O resultado disso tudo é uma ordem mundial liberal em declínio que continua a ter dificuldade em lidar com a China ascendente, dificuldade essa que a fratura ainda mais.

Finalmente, há as instituições multilaterais que fazem nossa ordem global funcionar melhor junta (pense na Otan, na OMS e no Conselho de Segurança da ONU). Durante seus quatro anos na Presidência, Trump identificou corretamente as falhas dessas instituições e as explorou para suas finalidades políticas próprias em casa, mas pouco fez para realmente sanar qualquer uma delas.

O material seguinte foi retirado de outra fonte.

(** * Array validation of pyvista: [pyvista/core/validation/validate.py]

    A shallow embedding of [validate_array], its specialised variants,
    [validate_axes] and [validate_transform4x4], with the properties the
    specification states about them.

    Conventions of the embedding.
    - A Python exception is a value of [exn]; a function that may raise
      returns [result A].  Error messages (and the [name] that only feeds
      them) carry no behaviour and are not represented.
    - A numpy array is a record of its dtype, its shape and its elements in
      row-major (C) order.  float64 is Rocq's primitive binary64 [float], so
      the arithmetic of [validate_axes] is IEEE-754 arithmetic; int64 is [Z]
      (wrap-around on overflow is not represented).
    - Aliasing ([copy], [as_any], read-only views) is not represented: the
      embedding is of the values computed. *)

From Stdlib Require Import ZArith List Bool String Floats Uint63 Lia.
From stdpp Require Import gmap strings list.

Set Warnings "-register-all,-inexact-float".
Local Open Scope Z_scope.

(** ** Exceptions and the error monad *)

Inductive exn := TypeError | ValueError.

Inductive result (A : Type) :=
| Ok (a : A)
| Err (e : exn).
Arguments Ok {A} a.
Arguments Err {A} e.

Definition bind {A B : Type} (m : result A) (k : A -> result B) : result B :=
  match m with
  | Ok a => k a
  | Err e => Err e
  end.

Notation "'let*' x ':=' m 'in' k" := (bind m (fun x => k))
  (at level 10, x name, m at level 100, k at level 200).
Notation "'let*' ' p ':=' m 'in' k" := (bind m (fun x => match x with p => k end))
  (at level 10, p pattern, m at level 100, k at level 200).
Notation "m ';;' k" := (bind m (fun _ => k))
  (at level 100, k at level 200, right associativity).

(** [if cond: raise e] *)
Definition raise_if (cond : bool) (e : exn) : result unit :=
  if cond then Err e else Ok tt.
(** * Seal -> Shopify Flow proxy: a model of [server.js]

    The proxy has one decision-carrying route, [POST /flow/order-created].
    This file embeds the route and its helpers ([isValidShop], [tscEquals],
    [ensureOrderContext], [findOrderByName], [getOrderById], [tagsAdd],
    [shopifyGraphQL], [sealSearchByEmail], [sealGetById], [safeJson]) and
    states the properties of the specification over the embedding.  Of the
    seal-only variant of the server, which neither resolves the context nor
    tags, only the secret comparison [tscEq] is embedded, next to
    [tscEquals].

    Conventions.
    - A JavaScript value that comes out of [JSON.parse] (or is [undefined])
      is a [value].  Numbers are the integers that a double holds exactly
      and prints in plain decimal (ids, cycle counts); fractions are outside
      the model.  A string is the UTF-8 text of a well-formed JavaScript
      string, so [Buffer.from(s, 'utf8')] is the string's own byte list.
    - The network is a function [fetch] from the exchanges so far (calls
      with their answers) and the call being issued to what the remote side
      answers; every asynchronous helper is a computation [M A] over that
      log which either returns or throws. *)

From Stdlib Require Import Ascii String.
From stdpp Require Import base numbers list strings gmap pretty.

Set Warnings "-register-all".
Local Open Scope string_scope.
Local Open Scope Z_scope.
Local Open Scope list_scope.

(** ** JavaScript values *)

Inductive value : Type :=
| VUndef
| VNull
| VBool (b : bool)
| VNum (n : Z)
| VStr (s : string)
| VArr (items : list value)
| VObj (fields : list (string * value)).

(** [Boolean(v)]: what [!v], [v || w] and [if (v)] look at. *)
Definition truthy (v : value) : bool :=
  match v with
  | VUndef | VNull => false
  | VBool b => b
  | VNum n => negb (n =? 0)
  | VStr s => negb (String.eqb s "")
  | VArr _ | VObj _ => true
  end.

(** [a || b] *)
Definition js_or (a b : value) : value := if truthy a then a else b.
Lemma artifact_phase_writes name l graph_ok w :
  (forall w f, fault w (OpFile f) = None) ->
  exists w',
    artifact_phase' name l graph_ok w = (Ok tt, w') /\
    files w' = files w ++ artifacts name l graph_ok /\
    log w' = log w ++ closing_lines name l graph_ok /\
    documents w' = documents w /\ chunks w' = chunks w /\ graph w' = graph w.
Proof.
  intros Hdisk.
  unfold artifact_phase, save_clean_and_json, file_op, perform, bind, print,
    modify.
  repeat (rewrite Hdisk; simpl).
  eexists. split; [reflexivity|]. simpl.
  rewrite <- !app_assoc. simpl. repeat split; reflexivity.
Qed.

(** C4: when the graph phase of [process_pdf] raises, wherever in it
    (repository construction, document node, indicators), the exception
    is caught in place and a line is printed; the pipeline goes on to the
    artifacts, writes the clean text and the indicators file whose
    metadata say [neo4j_success = false], and returns to the batch driver
    without raising.  The graph phase itself never raises.  (The disk is
    taken not to fail: an error of the disk is another exception.) *)
Theorem graph_failure_does_not_abort
    (pdf_path : text) (driver : Neo4jDriver) (w w3 w4 : World Embedding)
    (l : Locals) (e : exn) :
  let name := path_stem pdf_path in
  relational_phase' pdf_path name (say (LogProcessing name) w) = (Ok l, w3) ->
  graph_body' driver pdf_path name l w3 = (Raise e, w4) ->
  (forall w f, fault w (OpFile f) = None) ->
  (forall d p n l' w0, exists ok w', graph_phase' d p n l' w0 = (Ok ok, w')) /\
  exists w',
    process_pdf' pdf_path (Some driver) w = (Ok tt, w') /\
    files w' = files w4 ++ artifacts name l false /\
    In (WriteJson (path_join (RAW_DIR config) (name ++ str "_indicators.json"))
                  (extract (full_text l))
                  {| document_uuid := document l; document_name := name;
                     language := lang l; total_pages := length (raw_pages l);
                     neo4j_success := false |})
       (files w') /\
    log w' = log w4 ++ LogNeo4jOperationsFailed name e
                       :: closing_lines name l false /\
    documents w' = documents w4 /\ chunks w' = chunks w4 /\ graph w' = graph w4.
Proof.
  intros name Hrel Hgraph Hdisk.
  split; [intros; apply graph_phase_returns|].
  destruct (artifact_phase_writes name l false
              (say (LogNeo4jOperationsFailed name e) w4) Hdisk)
    as (w' & Hart & Hfiles & Hlog & Hdocs & Hchunks & Hgr).
  exists w'. split.
  - unfold process_pdf. fold name.
    erewrite bind_step by reflexivity.
    apply try_ok.
    erewrite bind_step by exact Hrel.
    erewrite bind_step by (apply graph_phase_absorbs, Hgraph).
    exact Hart.
  - rewrite Hfiles, Hlog, Hdocs, Hchunks, Hgr. simpl.
    rewrite <- app_assoc. simpl. repeat split; try reflexivity.
    apply in_or_app. right. simpl. auto 10.
Qed.

(** *** The batch driver *)

Lemma process_each_missing pdf_path pdfs d n w :
  path_exists w pdf_path = false ->
  process_each' (pdf_path :: pdfs) d n w
    = process_each' pdfs d n (say (LogFileNotFound pdf_path) w).
Proof.
  intros Hex. cbn [process_each]. unfold bind at 1. unfold get.
  rewrite Hex. reflexivity.
Qed.

Lemma process_each_processed pdf_path pdfs d n w w1 :
  path_exists w pdf_path = true ->
  process_pdf' pdf_path d w = (Ok tt, w1) ->
  process_each' (pdf_path :: pdfs) d n w = process_each' pdfs d (S n) w1.
Proof.
  intros Hex Hrun. cbn [process_each]. unfold bind at 1. unfold get.
  rewrite Hex. unfold bind at 1. unfold try_except. unfold bind at 1.
  rewrite Hrun. reflexivity.
Qed.

Lemma process_each_failed pdf_path pdfs d n w w1 e :
  path_exists w pdf_path = true ->
  process_pdf' pdf_path d w = (Raise e, w1) ->
  process_each' (pdf_path :: pdfs) d n w
    = process_each' pdfs d n (say (LogErrorProcessing pdf_path e) w1).
Proof.
  intros Hex Hrun. cbn [process_each]. unfold bind at 1. unfold get.
  rewrite Hex. unfold bind at 1. unfold try_except. unfold bind at 1.
  rewrite Hrun. reflexivity.
Qed.

(** The loop never raises, and counts at most one per document. *)
Lemma process_each_returns pdfs d :
  forall n w, exists k w',
    process_each' pdfs d n w = (Ok k, w') /\ (n <= k <= n + length pdfs)%nat.
Proof.
  induction pdfs as [|p pdfs IH]; intros n w.
  - exists n, w. split; [reflexivity | simpl; lia].
  - destruct (path_exists w p) eqn:Hex.
    + destruct (process_pdf' p d w) as [[[]|e] w1] eqn:Hrun.
      * rewrite (process_each_processed _ _ _ _ _ _ Hex Hrun).
        destruct (IH (S n) w1) as (k & w' & -> & Hk).
        exists k, w'. split; [reflexivity | simpl; lia].
      * rewrite (process_each_failed _ _ _ _ _ _ _ Hex Hrun).
        destruct (IH n (say (LogErrorProcessing p e) w1)) as (k & w' & -> & Hk).
        exists k, w'. split; [reflexivity | simpl; lia].
    + rewrite (process_each_missing _ _ _ _ _ Hex).
      destruct (IH n (say (LogFileNotFound p) w)) as (k & w' & -> & Hk).
      exists k, w'. split; [reflexivity | simpl; lia].
Qed.

(** A document whose extraction raises leaves two lines and nothing else. *)
Lemma process_pdf_extraction_fails pdf_path d w e :
  extract_text_from_pdf config fitz_open pdf_path = Raise e ->
  process_pdf' pdf_path d w
    = (Raise e, say (LogFailedToProcess (path_stem pdf_path) e)
                    (say (LogProcessing (path_stem pdf_path)) w)).
Proof.
  intros Hext. unfold process_pdf.
  erewrite bind_step by reflexivity.
  erewrite try_raise.
  2:{ unfold relational_phase. erewrite bind_raise; [reflexivity|].
      erewrite bind_raise; [reflexivity|]. unfold lift. rewrite Hext. reflexivity. }
  reflexivity.
Qed.

(** C8 (as amended): for every non-empty configured list, the batch
    driver returns without raising and ends by printing the number of
    documents processed out of the length of the list.  A path that does
    not exist costs one line and is skipped; a document whose pipeline
    raises costs one line and is not counted; a document whose pipeline
    returns is counted.  With three paths of which the second is missing
    and the third fails in extraction, the count printed is 1 of 3. *)
Theorem batch_reports_successes
    (pdfs : list text) (d : option Neo4jDriver) (w : World Embedding) :
  PDFS config = Some pdfs -> pdfs <> [] ->
  (exists k w',
      process_each' pdfs d 0%nat w = (Ok k, w') /\ (k <= length pdfs)%nat /\
      process_multiple_pdfs' d w
        = (Ok tt, say (LogSummary k (length pdfs)) w')) /\
  (forall p ps n w0,
      path_exists w0 p = false ->
      process_each' (p :: ps) d n w0
        = process_each' ps d n (say (LogFileNotFound p) w0)) /\
  (forall p ps n w0 w1 e,
      path_exists w0 p = true -> process_pdf' p d w0 = (Raise e, w1) ->
      process_each' (p :: ps) d n w0
        = process_each' ps d n (say (LogErrorProcessing p e) w1)) /\
  (forall p ps n w0 w1,
      path_exists w0 p = true -> process_pdf' p d w0 = (Ok tt, w1) ->
      process_each' (p :: ps) d n w0 = process_each' ps d (S n) w1) /\
  (forall p1 p2 p3 w1 e,
      pdfs = [p1; p2; p3] ->
      path_exists w p1 = true -> process_pdf' p1 d w = (Ok tt, w1) ->
      path_exists w1 p2 = false ->
      path_exists (say (LogFileNotFound p2) w1) p3 = true ->
      extract_text_from_pdf config fitz_open p3 = Raise e ->
      process_multiple_pdfs' d w
        = (Ok tt,
           say (LogSummary 1 3)
             (say (LogErrorProcessing p3 e)
                (say (LogFailedToProcess (path_stem p3) e)
                   (say (LogProcessing (path_stem p3))
                      (say (LogFileNotFound p2) w1)))))).
Proof.
  intros Hcfg Hne. split; [|split; [|split; [|split]]].
  - destruct (process_each_returns pdfs d 0%nat w) as (k & w' & Hrun & Hk).
    exists k, w'. split; [assumption|]. split; [lia|].
    unfold process_multiple_pdfs. rewrite Hcfg.
    destruct pdfs as [|p ps]; [congruence|].
    erewrite bind_step by exact Hrun. reflexivity.
  - intros. apply process_each_missing. assumption.
  - intros. eapply process_each_failed; eassumption.
  - intros. eapply process_each_processed; eassumption.
  - intros p1 p2 p3 w1 e -> H1 R1 H2 H3 E3.
    unfold process_multiple_pdfs. rewrite Hcfg.
    erewrite bind_step; [reflexivity|].
    rewrite (process_each_processed _ _ _ _ _ _ H1 R1).
    rewrite (process_each_missing _ _ _ _ _ H2).
    rewrite (process_each_failed _ _ _ _ _ _ _ H3
               (process_pdf_extraction_fails _ _ _ _ E3)).
    reflexivity.
Qed.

No cerne do problema está o fato de que essas instituições refletem melhor a dinâmica de poder dos anos 1950 que a de 2020; que, quando acrescentamos à equação o fato de que muitos dos desafios de longo prazo mais urgentes de hoje —a ascensão da China, os ciberataques, o uso de drones em guerras, problemas de privacidade de dados, para citar apenas alguns— nem sequer existiam quando essas instituições foram criadas originalmente, começamos a entender a amplitude do problema.

Biden vai ajudar, com certeza, ao manifestar apoio e financiar esforços multilaterais para combater esses desafios, mas essas instituições precisam de reformas fundamentais e amplas, uma tarefa que já seria difícil sob circunstâncias normais, o que dirá no meio de uma pandemia global. É um desafio para ser encarado por uma geração de líderes políticos, não apenas pela próxima administração americana.

A chegada de Biden à Casa Branca tem importância. Deixando de lado a muito necessária mudança no tom do discurso diplomático, a urgência genuína para combater a mudança climática será bem recebida.

E, uma vez no poder, o democrata e sua equipe poderão trabalhar com aliados de visão semelhante para colocar o mundo no caminho do tipo de reformas institucionais e cooperação urgentemente necessários.

Mas tudo isso exigirá esforço, dinheiro, concessões e criatividade. Também levará paciência e tempo.